Monday, April 21, 2014

Quick Hits: Volume XCII

- There's a glut of Republican US Senate candidates looking to secure the GOP nomination to take on incumbent senator Al Franken. Since Franken is a very well funded incumbent, it would behoove some of the GOP candidates to do some serious soul searching regarding their viability.

About three months ago, I predicted Jim Abeler (my current rep in the MN House) would drop out of the US Senate race and thus seek reelection for his current MN House seat. Briana Bierschbach of Minn Post sent out the following tweet Monday morning.
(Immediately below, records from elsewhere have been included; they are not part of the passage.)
(* ===== verification/Fnv.v ===== *)
(** * The FNV-1a hash of Go's [hash/fnv], and its two users

    [fnv.New32a] as the standard library computes it on 32-bit words, [Key2Shard] of
    [src/src/shardkv1/shardcfg/shardcfg.go] and [ihash] of [src/src/mr/worker.go]. *)

From S2P Require Import Prelude.

Definition offset32 : Z := 2166136261.
Definition prime32 : Z := 16777619.

(** [hash ^= uint32(c); hash *= prime32] for every byte. *)
Definition sum32a_write (h : Z) (c : Z) : Z := u32 (Z.lxor h c * prime32).

(** The bytes of a string. *)
Fixpoint bytes_of_string (s : string) : list Z :=
  match s with
  | EmptyString => []
  | String c s => Z.of_N (Ascii.N_of_ascii c) :: bytes_of_string s
  end.

(** [h := fnv.New32a(); h.Write([]byte(key)); h.Sum32()]. *)
Definition Sum32 (key : string) : Z := foldl sum32a_write offset32 (bytes_of_string key).

Definition NShards : Z := 12.

(** [Tshid(Tshid(h.Sum32()) % NShards)]: the conversion to a 64-bit int keeps the value. *)
Definition Key2Shard (key : string) : Z := Z.rem (Sum32 key) NShards.

(** [int(h.Sum32() & 0x7fffffff)]. *)
Definition ihash (key : string) : Z := Z.land (Sum32 key) 2147483647.

(** Published test vectors of the algorithm. *)
Example Sum32_vectors :
  Sum32 "" = 2166136261%Z /\ Sum32 "a" = 3826002220%Z /\ Sum32 "foobar" = 3214735720%Z.
Proof. vm_compute. auto. Qed.

Lemma Sum32_range key : (0 <= Sum32 key < 2 ^ 32)%Z.
Proof.
  unfold Sum32. assert (0 <= offset32 < 2 ^ 32)%Z as H by (vm_compute; split; congruence).
  revert H. generalize offset32. induction (bytes_of_string key) as [|c l IH]; intros h Hh; [done|].
  simpl. apply IH. apply u32_range.
Qed.

Lemma Key2Shard_lt key : (0 <= Key2Shard key < 12)%Z.
Proof.
  unfold Key2Shard, NShards. pose proof (Sum32_range key).
  rewrite Z.rem_mod_nonneg by lia. apply Z.mod_pos_bound. lia.
Qed.

Lemma ihash_mod key : ihash key = (Sum32 key mod 2 ^ 31)%Z.
Proof. unfold ihash. rewrite <- Z.land_ones by lia. reflexivity. Qed.

Lemma ihash_range key : (0 <= ihash key < 2 ^ 31)%Z.
Proof. rewrite ihash_mod. apply Z.mod_pos_bound. lia. Qed.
Despite the fact I know Abeler personally, I have no insight as to what this announcement will entail. However, I wouldn't be shocked if said announcement fulfills my January prediction, especially in light of Abeler's feeble fundraising numbers:



Granted I thought Abeler would wait until after the May 30-31 MN GOP state convention (but just prior to the June 3 deadline to file for a MN House race) to officially step aside. However, given his dire financial situation, it's becoming increasingly difficult to justify staying in the fray.


- The latest news from the headquarters of the local NBA franchise should come as no surprise.

Timberwolves coach Rick Adelman has decided to retire after 23 seasons in the NBA. He will continue working for the franchise in a consulting role, the team announced.

The decision brings to an end to a celebrated coaching career that includes 1,042 victories, eighth on the NBA's career list. Adelman coached Western Conference powers in Portland and Sacramento and also had stops in Golden State and Houston. He just completed the third season of a four-year deal with Minnesota that he signed in 2011. There was a mutual option for the final year of the deal.

"I think it's time for me to step aside," Adelman said. "When I came here, we really tried to see if we could turn some things around and we made some strides. Not as much as we would have liked, but I think it's time for me to step aside and let someone else come in with this group. We're not that far away.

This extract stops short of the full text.